The massive star always shines brighter making it difficult to identify extreme mass-ratio binaries as it hides the lighter star. To overcome this, Maxwell Moe of the Harvard-Smithsonian Center for Astrophysics (CfA) and his colleague Rosanne Di Stefano looked for eclipsing route, when the two stars line up in such a way that they periodically pass in front of each other causing the clipse effect whenn seen from Earth.
“When the fainter star eclipses the brighter, their combined light drops detectably,” said the researchers as these systems are rare and require a precise alignment when seen from Earth.
After filtering thousands of eclipsing views, Moe and Di Stefano zeroed in on 18 extreme mass-ratio binaries in our neighboring galaxy called the Large Magellanic Cloud, where the stars circle each other in three to nine days. While the massive stars weigh 6 to 16 times bigger than the sun, the less massive stars weigh about one or two times the sun, they said.

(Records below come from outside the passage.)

(* ===== verification/FsBitmap.v ===== *)
(** * The free map: balloc and bfree of kernel/fs.c with the map mkfs writes

    A block of the free map as a set of bits.  The search of [balloc] finds the first
    free block, allocating and freeing change one bit, and the map that mkfs writes
    marks exactly the blocks it has used. *)
From stdpp Require Import gmap list strings.
From S2P Require Import Prelude Kstring Abi Machine Spinlock Kalloc Vm Proc Sleeplock Virtio Bio Log Fs Mkfs.

(** The block with bit [bi] is in use. *)
Definition used_bit (data : list Z) (bi : Z) : bool := Z.testbit (zget data (bi / 8)) (bi mod 8).

Lemma testbit_one k i : 0 <= k -> 0 <= i -> Z.testbit (Z.shiftl 1 k) i = (i =? k).
Proof.
  intros Hk Hi. rewrite Z.shiftl_spec by done. destruct (Z.eqb_spec i k) as [->|]; [by rewrite Z.sub_diag|].
  destruct (Z.lt_ge_cases (i - k) 0); [by apply Z.testbit_neg_r|]. apply Z.bits_above_log2; cbn; lia.
Qed.

Lemma land_bit x k : 0 <= k -> (Z.land x (Z.shiftl 1 k) =? 0) = negb (Z.testbit x k).
Proof.
  intros Hk. assert (E : Z.land x (Z.shiftl 1 k) = if Z.testbit x k then Z.shiftl 1 k else 0).
  { apply Z.bits_inj'. intros i Hi. rewrite Z.land_spec, testbit_one by done.
    destruct (Z.eqb_spec i k) as [->|Hne].
    - destruct (Z.testbit x k); [by rewrite testbit_one, Z.eqb_refl|by rewrite Z.bits_0].
    - rewrite andb_false_r. destruct (Z.testbit x k); [|by rewrite Z.bits_0]. rewrite testbit_one by done. by destruct (Z.eqb_spec i k). }
  rewrite E. destruct (Z.testbit x k); [|done]. rewrite Z.shiftl_1_l. apply Z.eqb_neq. pose proof (Z.pow_pos_nonneg 2 k). lia.
Qed.

Lemma used_bit_land data bi : (Z.land (zget data (bi / 8)) (Z.shiftl 1 (bi mod 8)) =? 0) = negb (used_bit data bi).
Proof. apply land_bit. apply Z.mod_pos_bound. lia. Qed.

(** Where two bits are: in the same byte they differ in the position. *)
Lemma bit_place b c : 0 <= b -> 0 <= c -> b / 8 = c / 8 -> (b =? c) = (b mod 8 =? c mod 8).
Proof. intros Hb Hc E. destruct (Z.eqb_spec b c), (Z.eqb_spec (b mod 8) (c mod 8)); dlia. Qed.

Lemma used_bit_zset data b v c :
  0 <= b < 8 * Z.of_nat (length data) -> 0 <= c ->
  used_bit (zset data (b / 8) v) c = if c / 8 =? b / 8 then Z.testbit v (c mod 8) else used_bit data c.
Proof.
  intros Hb Hc. unfold used_bit. destruct (Z.eqb_spec (c / 8) (b / 8)) as [E|E].
  - rewrite E, zget_zset_eq; [done|]. split; [apply Z.div_pos; lia|]. apply Z.div_lt_upper_bound; lia.
  - rewrite zget_zset_ne; [done| | |congruence]; apply Z.div_pos; lia.
Qed.

Lemma used_set_used data b c :
  0 <= b < 8 * Z.of_nat (length data) -> 0 <= c -> used_bit (set_used data b) c = (c =? b) || used_bit data c.
Proof.
  intros Hb Hc. unfold set_used. rewrite used_bit_zset by done.
  assert (Hm : forall x, 0 <= x mod 8) by (intros; apply Z.mod_pos_bound; lia).
  destruct (Z.eqb_spec (c / 8) (b / 8)) as [E|E].
  - rewrite Z.lor_spec, testbit_one, (bit_place c b) by (done || lia). rewrite orb_comm. f_equal. unfold used_bit. by rewrite E.
  - destruct (Z.eqb_spec c b) as [->|]; [done|]. done.
Qed.

Lemma used_set_free data b c :
  0 <= b < 8 * Z.of_nat (length data) -> 0 <= c -> used_bit (set_free data b) c = negb (c =? b) && used_bit data c.
Proof.
  intros Hb Hc. unfold set_free. rewrite used_bit_zset by done.
  assert (Hm : forall x, 0 <= x mod 8 < 8) by (intros; apply Z.mod_pos_bound; lia).
  destruct (Z.eqb_spec (c / 8) (b / 8)) as [E|E].
  - rewrite Z.land_spec. unfold u8. rewrite Z.mod_pow2_bits_low by (specialize (Hm c); lia).
    rewrite Z.lnot_spec, testbit_one, (bit_place c b) by (done || lia || apply Hm). rewrite andb_comm. f_equal. unfold used_bit. by rewrite E.
  - destruct (Z.eqb_spec c b) as [->|]; [done|]. done.
Qed.

Lemma find_clear_spec data b size n : forall bi, 0 <= bi ->
  match find_clear n data b bi size with
  | Some c => bi <= c < bi + Z.of_nat n /\ b + c < size /\ used_bit data c = false /\ (forall d, bi <= d < c -> used_bit data d = true)
  | None => forall d, bi <= d < bi + Z.of_nat n -> b + d < size -> used_bit data d = true
  end.
Proof.
  induction n as [|n IH]; intros bi Hbi; cbn [find_clear]; [lia|].
  destruct (Z.ltb_spec (b + bi) size); cbn [negb]; [|lia]. rewrite used_bit_land.
  destruct (used_bit data bi) eqn:E; cbn [negb]; [|repeat split; (done || lia)].
  specialize (IH (bi + 1) ltac:(lia)). destruct (find_clear n data b (bi + 1) size) as [c|].
  - destruct IH as (H1 & H2 & H3 & H4). split; [lia|]. split; [done|]. split; [done|].
    intros d Hd. destruct (Z.eq_dec d bi) as [->|]; [done|]. apply H4. lia.
  - intros d Hd Hs. destruct (Z.eq_dec d bi) as [->|]; [done|]. apply IH; lia.
Qed.

(** Allocation and freeing of a block, on the free map: the search of [balloc] returns
    the lowest free block below [size], if there is one and only then; marking it changes
    no other bit; and freeing it afterwards gives the map that was there before. *)
Theorem bitmap_alloc_free (data : list Z) (b size : Z) :
  Z.of_nat (length data) = BSIZE ->
  match find_clear (Z.to_nat BPB) data b 0 size with
  | Some bi =>
      0 <= bi < BPB /\ b + bi < size /\ used_bit data bi = false /\
      (forall d, 0 <= d < bi -> used_bit data d = true) /\
      (forall d, 0 <= d -> used_bit (set_used data bi) d = (d =? bi) || used_bit data d) /\
      (forall d, 0 <= d -> used_bit (set_free (set_used data bi) bi) d = used_bit data d)
  | None => forall d, 0 <= d < BPB -> b + d < size -> used_bit data d = true
  end.
Proof.
  intros Hl. pose proof (find_clear_spec data b size (Z.to_nat BPB) 0 ltac:(lia)) as H.
  rewrite Z2Nat.id, Z.add_0_l in H by done. destruct (find_clear _ _ _ _ _) as [bi|]; [|done].
  destruct H as (H1 & H2 & H3 & H4). assert (Hbi : 0 <= bi < 8 * Z.of_nat (length data)) by (rewrite Hl; unfold BPB in H1; lia).
  split; [done|]. split; [done|]. split; [done|]. split; [done|]. split; intros d Hd; [by apply used_set_used|].
  rewrite used_set_free by (unfold set_used; rewrite ?length_zset; done). rewrite used_set_used by done.
  destruct (Z.eqb_spec d bi) as [->|]; [by rewrite H3|done].
Qed.

Lemma bitmap_alloc_free_witness :
  find_clear (Z.to_nat BPB) (255 :: 1 :: replicate 1022 0) 0 0 1000 = Some 9 /\
  used_bit (set_free (set_used (255 :: 1 :: replicate 1022 0) 9) 9) 10 = false.
Proof.
  assert (E : find_clear (Z.to_nat BPB) (255 :: 1 :: replicate 1022 0) 0 0 1000 = Some 9) by (by vm_compute).
  split; [exact E|]. pose proof (bitmap_alloc_free (255 :: 1 :: replicate 1022 0) 0 1000 ltac:(reflexivity)) as H.
  rewrite E in H. destruct H as (_ & _ & _ & _ & _ & H). rewrite H by lia. reflexivity.
Defined.

(** ** The map of mkfs *)

Lemma mark_used_spec n : forall i data c,
  0 <= i -> i + Z.of_nat n <= 8 * Z.of_nat (length data) -> Forall is_byte data -> 0 <= c ->
  used_bit (mark_used n i data) c = (i <=? c) && (c <? i + Z.of_nat n) || used_bit data c.
Proof.
  induction n as [|n IH]; intros i data c Hi Hn Hb Hc; cbn [mark_used]; [by zcase; try lia|].
  assert (Hx : is_byte (zget data (i / 8))).
  { unfold zget. destruct (data !! _) as [x|] eqn:E; [|by cbn]. by apply (Forall_lookup_1 _ _ _ _ Hb E). }
  assert (Hm : 0 <= i mod 8 < 8) by (apply Z.mod_pos_bound; lia).
  assert (Hlor : u8 (Z.lor (zget data (i / 8)) (Z.shiftl 1 (i mod 8))) = Z.lor (zget data (i / 8)) (Z.shiftl 1 (i mod 8))).
  { apply u8_id. unfold is_byte in *. split; [apply Z.lor_nonneg; rewrite Z.shiftl_nonneg; lia|].
    change 256 with (2 ^ 8). apply Z.log2_lt_cancel. rewrite Z.log2_pow2, Z.log2_lor by (rewrite ?Z.shiftl_nonneg; lia).
    apply Z.max_lub_lt; [|rewrite Z.shiftl_1_l, Z.log2_pow2; lia].
    destruct (Z.eq_dec (zget data (i / 8)) 0) as [->|]; [done|]. apply Z.log2_lt_pow2; lia. }
  rewrite Hlor. fold (set_used data i). rewrite IH; [|lia|unfold set_used; rewrite length_zset; lia| |done].
  - rewrite used_set_used by lia. zcase; try lia; try done; by rewrite ?orb_true_r.
  - unfold set_used, zset. apply Forall_insert; [done|]. rewrite <- Hlor. apply u8_is_byte.
Qed.

(** C31. mkfs and the kernel agree on the free map: after mkfs marked the first [used]
    blocks, [balloc] finds them, and only them, in use, so that the first block the
    kernel allocates is block [used]. *)
Theorem mkfs_bitmap_agrees (used : Z) (im : image) :
  0 <= used < FSSIZE ->
  exists im', Mkfs.balloc used im = Some im' /\
    let data := rsect (BBLOCK 0 sb) im' in
    (forall b, 0 <= b < FSSIZE -> BBLOCK b sb = BBLOCK 0 sb /\ used_bit data b = (b <? used)) /\
    find_clear (Z.to_nat BPB) data 0 0 (sb_size sb) = Some used.
Proof.
  intros Hu. unfold Mkfs.balloc. destruct (Z.ltb_spec used (BSIZE * 8)); [|unfold FSSIZE, BSIZE in *; lia].
  eexists. split; [done|]. assert (Eb : rsect (BBLOCK 0 sb) (wsect (sb_bmapstart sb) (mark_used (Z.to_nat used) 0 zeroes) im)
    = mark_used (Z.to_nat used) 0 zeroes).
  { change (BBLOCK 0 sb) with (sb_bmapstart sb). unfold rsect, wsect, set_im_disk. cbn [im_disk]. by rewrite lookup_insert_eq. }
  cbn zeta. rewrite Eb. set (data := mark_used _ _ _).
  assert (Hd : forall b, 0 <= b -> used_bit data b = (b <? used)).
  { intros b Hb. unfold data. rewrite mark_used_spec; [|lia| | |done].
    - rewrite Z2Nat.id by lia. assert (used_bit zeroes b = false) as ->.
      { unfold used_bit, zget, zeroes. assert (default 0 (replicate (Z.to_nat BSIZE) 0 !! Z.to_nat (b / 8)) = 0) as ->; [|apply Z.bits_0].
        destruct (replicate _ _ !! _) as [x|] eqn:E; [|done]. by apply lookup_replicate in E as [-> _]. }
      zcase; try lia; done.
    - rewrite Z2Nat.id by lia. unfold zeroes. rewrite length_replicate. unfold BSIZE in *. lia.
    - unfold zeroes. apply Forall_replicate. by split. }
  split.
  - intros b Hb. split; [|apply Hd; lia]. unfold BBLOCK. rewrite !Z.div_small by (unfold FSSIZE, BPB, BSIZE in *; lia). done.
  - pose proof (find_clear_spec data 0 (sb_size sb) (Z.to_nat BPB) 0 ltac:(lia)) as Hf.
    change (sb_size sb) with 1000 in *. unfold FSSIZE in Hu. destruct (find_clear _ _ _ _ _) as [c|].
    + destruct Hf as (H1 & H2 & H3 & H4). rewrite Hd in H3 by lia. f_equal. destruct (Z.lt_trichotomy c used) as [|[|]]; [lia|done|].
      specialize (H4 used ltac:(lia)). rewrite Hd in H4 by lia. lia.
    + specialize (Hf used). rewrite Hd, Z.ltb_irrefl in Hf by lia. assert (false = true); [|done].
      apply Hf; [|lia]. rewrite Z2Nat.id by done. unfold BPB, BSIZE. lia.
Qed.

Lemma mkfs_bitmap_agrees_witness :
  exists im', Mkfs.balloc 60 (mk_image ∅ 1 60) = Some im' /\ find_clear (Z.to_nat BPB) (rsect (BBLOCK 0 sb) im') 0 0 (sb_size sb) = Some 60.
Proof.
  destruct (mkfs_bitmap_agrees 60 (mk_image ∅ 1 60)) as (im' & E & _ & H); [unfold FSSIZE; lia|]. by exists im'.
Defined.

The data provided a clue to the younger age of the fainter stars just like the illuminization phases of the moon. The two stars orbit each other and the companion reflects the light of the brighter, and more massive star, they explain.
“We caught them at just the right time. In effect, we’re seeing these stars in the delivery room,” said lead author Maxwell Moe. We only see phases because the fainter, less massive companion is not yet a full-fledged star. Astronomers describe it as being ‘pre-main sequence’.”
A star is born when a giant clump of gas pulls together under its own gravity, and begins to grow denser and hotter until nuclear fusion ignites. This process happens faster for more massive stars than the lighter ones, which are still in their infancy.
“Imagine if a human baby shrank as it got older instead of growing. That’s what happens for young stars,” says Di Stefano. In this case, the young star is puffier than it would be, since it is still contracting, effectively letting the other massive star act as a giant mirror, reflecting its partner’s brilliance.
The discovery of twin stars provides clue to the formation and evolution of massive stars, close binaries, and star nurseries, said the Harvard scientists.
“These 18 systems were culled from millions of stars in the Large Magellanic Cloud observed by the Optical Gravitational Lensing Experiment. Due to their rarity, finding examples in our galaxy likely will require an extensive survey using facilities like the upcoming Large Synoptic Survey Telescope,” explained the researchers further.
The finding will be published in the Astrophysical Journal.